**WORK REQUIRED**
Set down each entry below exactly as it stands.

━━ WORKING DATA

(* ===== verification/ResponsesProps.v ===== *)
(** * ResponsesProps: the properties of the Responses endpoint

    What a client that accumulates the deltas of a Responses stream holds at the
    end, against the [done] events, the final output and the upstream's chunks. *)

From S2P Require Import Prelude GoString Float64 GoTime ApiErr Balancer Registry Pricing.
From S2P Require Import Credentials Guardrails SemCache GwTypes Middleware Gateway GatewayLogic.
From S2P Require Import GatewayProps Net Json JsonFacts Wire Messages SseLogic MessagesProps Responses.
From stdpp Require Import pretty.
Local Open Scope string_scope.
Local Open Scope Z_scope.

(** ** Events on the wire *)

Ltac no_raws :=
  repeat match goal with
  | |- no_raw (jmap _) => apply jmap_no_raw
  | |- no_raw (JObj _) => apply no_raw_obj
  | |- no_raw (JArr _) => apply no_raw_arr
  | |- no_raw (JStr _) => exact I
  | |- no_raw (JNum _) => exact I
  | |- no_raw (JBool _) => exact I
  | |- no_raw JNull => exact I
  | |- no_raw (jint _) => exact I
  | |- Forall _ (_ :: _) => apply Forall_cons; split; cbn [snd]
  | |- Forall _ [] => apply Forall_nil; exact I
  end.

Lemma rev_no_raw e : (∀ b, e ≠ RCompleted b) → no_raw (rev_sse e).2.
Proof.
  intros He. destruct e; unfold rev_sse, call_members, text_parts; cbn [snd]; try (no_raws; done).
  by destruct (He body).
Qed.

Lemma output_items_no_raw msgID status st : Forall no_raw (output_items msgID status st).
Proof.
  unfold output_items. apply Forall_app. split.
  - destruct (rs_text st) as [t|]; [|constructor]. case_match; [constructor|]. unfold text_parts. no_raws; done.
  - apply Forall_forall. intros x Hx. apply list_elem_of_omap in Hx as (i & _ & Hx).
    apply fmap_Some in Hx as (p & _ & ->). unfold call_members. no_raws; done.
Qed.

Lemma completed_no_raw fmt_float sh req msgID status cost st :
  no_raw (completed_json fmt_float sh req msgID status cost st).
Proof.
  unfold completed_json, usage_members. no_raws; try done; try (by repeat case_match).
  - apply output_items_no_raw.
  - apply Forall_app. split; [no_raws; done|]. case_match; no_raws; done.
Qed.

#[local] Abbreviation event_text := (SseLogic.event_text rev_sse).
#[local] Abbreviation wps := (SseLogic.wps rev_sse (fun _ => False)).

Lemma wps_rev e Q : (∀ b, e ≠ RCompleted b) → Q tt [e] → wps (emit_rev e) Q.
Proof. intros He. apply (SseLogic.wps_sse rev_sse (fun _ => False)), rev_no_raw, He. Qed.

━━━━

**EXERCISE ANSWER**
(* ===== verification/ResponsesProps.v ===== *)
(** * ResponsesProps: the properties of the Responses endpoint

    What a client that accumulates the deltas of a Responses stream holds at the
    end, against the [done] events, the final output and the upstream's chunks. *)

From S2P Require Import Prelude GoString Float64 GoTime ApiErr Balancer Registry Pricing.
From S2P Require Import Credentials Guardrails SemCache GwTypes Middleware Gateway GatewayLogic.
From S2P Require Import GatewayProps Net Json JsonFacts Wire Messages SseLogic MessagesProps Responses.
From stdpp Require Import pretty.
Local Open Scope string_scope.
Local Open Scope Z_scope.

(** ** Events on the wire *)

Ltac no_raws :=
  repeat match goal with
  | |- no_raw (jmap _) => apply jmap_no_raw
  | |- no_raw (JObj _) => apply no_raw_obj
  | |- no_raw (JArr _) => apply no_raw_arr
  | |- no_raw (JStr _) => exact I
  | |- no_raw (JNum _) => exact I
  | |- no_raw (JBool _) => exact I
  | |- no_raw JNull => exact I
  | |- no_raw (jint _) => exact I
  | |- Forall _ (_ :: _) => apply Forall_cons; split; cbn [snd]
  | |- Forall _ [] => apply Forall_nil; exact I
  end.

Lemma rev_no_raw e : (∀ b, e ≠ RCompleted b) → no_raw (rev_sse e).2.
Proof.
  intros He. destruct e; unfold rev_sse, call_members, text_parts; cbn [snd]; try (no_raws; done).
  by destruct (He body).
Qed.

Lemma output_items_no_raw msgID status st : Forall no_raw (output_items msgID status st).
Proof.
  unfold output_items. apply Forall_app. split.
  - destruct (rs_text st) as [t|]; [|constructor]. case_match; [constructor|]. unfold text_parts. no_raws; done.
  - apply Forall_forall. intros x Hx. apply list_elem_of_omap in Hx as (i & _ & Hx).
    apply fmap_Some in Hx as (p & _ & ->). unfold call_members. no_raws; done.
Qed.

Lemma completed_no_raw fmt_float sh req msgID status cost st :
  no_raw (completed_json fmt_float sh req msgID status cost st).
Proof.
  unfold completed_json, usage_members. no_raws; try done; try (by repeat case_match).
  - apply output_items_no_raw.
  - apply Forall_app. split; [no_raws; done|]. case_match; no_raws; done.
Qed.

#[local] Abbreviation event_text := (SseLogic.event_text rev_sse).
#[local] Abbreviation wps := (SseLogic.wps rev_sse (fun _ => False)).

Lemma wps_rev e Q : (∀ b, e ≠ RCompleted b) → Q tt [e] → wps (emit_rev e) Q.
Proof. intros He. apply (SseLogic.wps_sse rev_sse (fun _ => False)), rev_no_raw, He. Qed.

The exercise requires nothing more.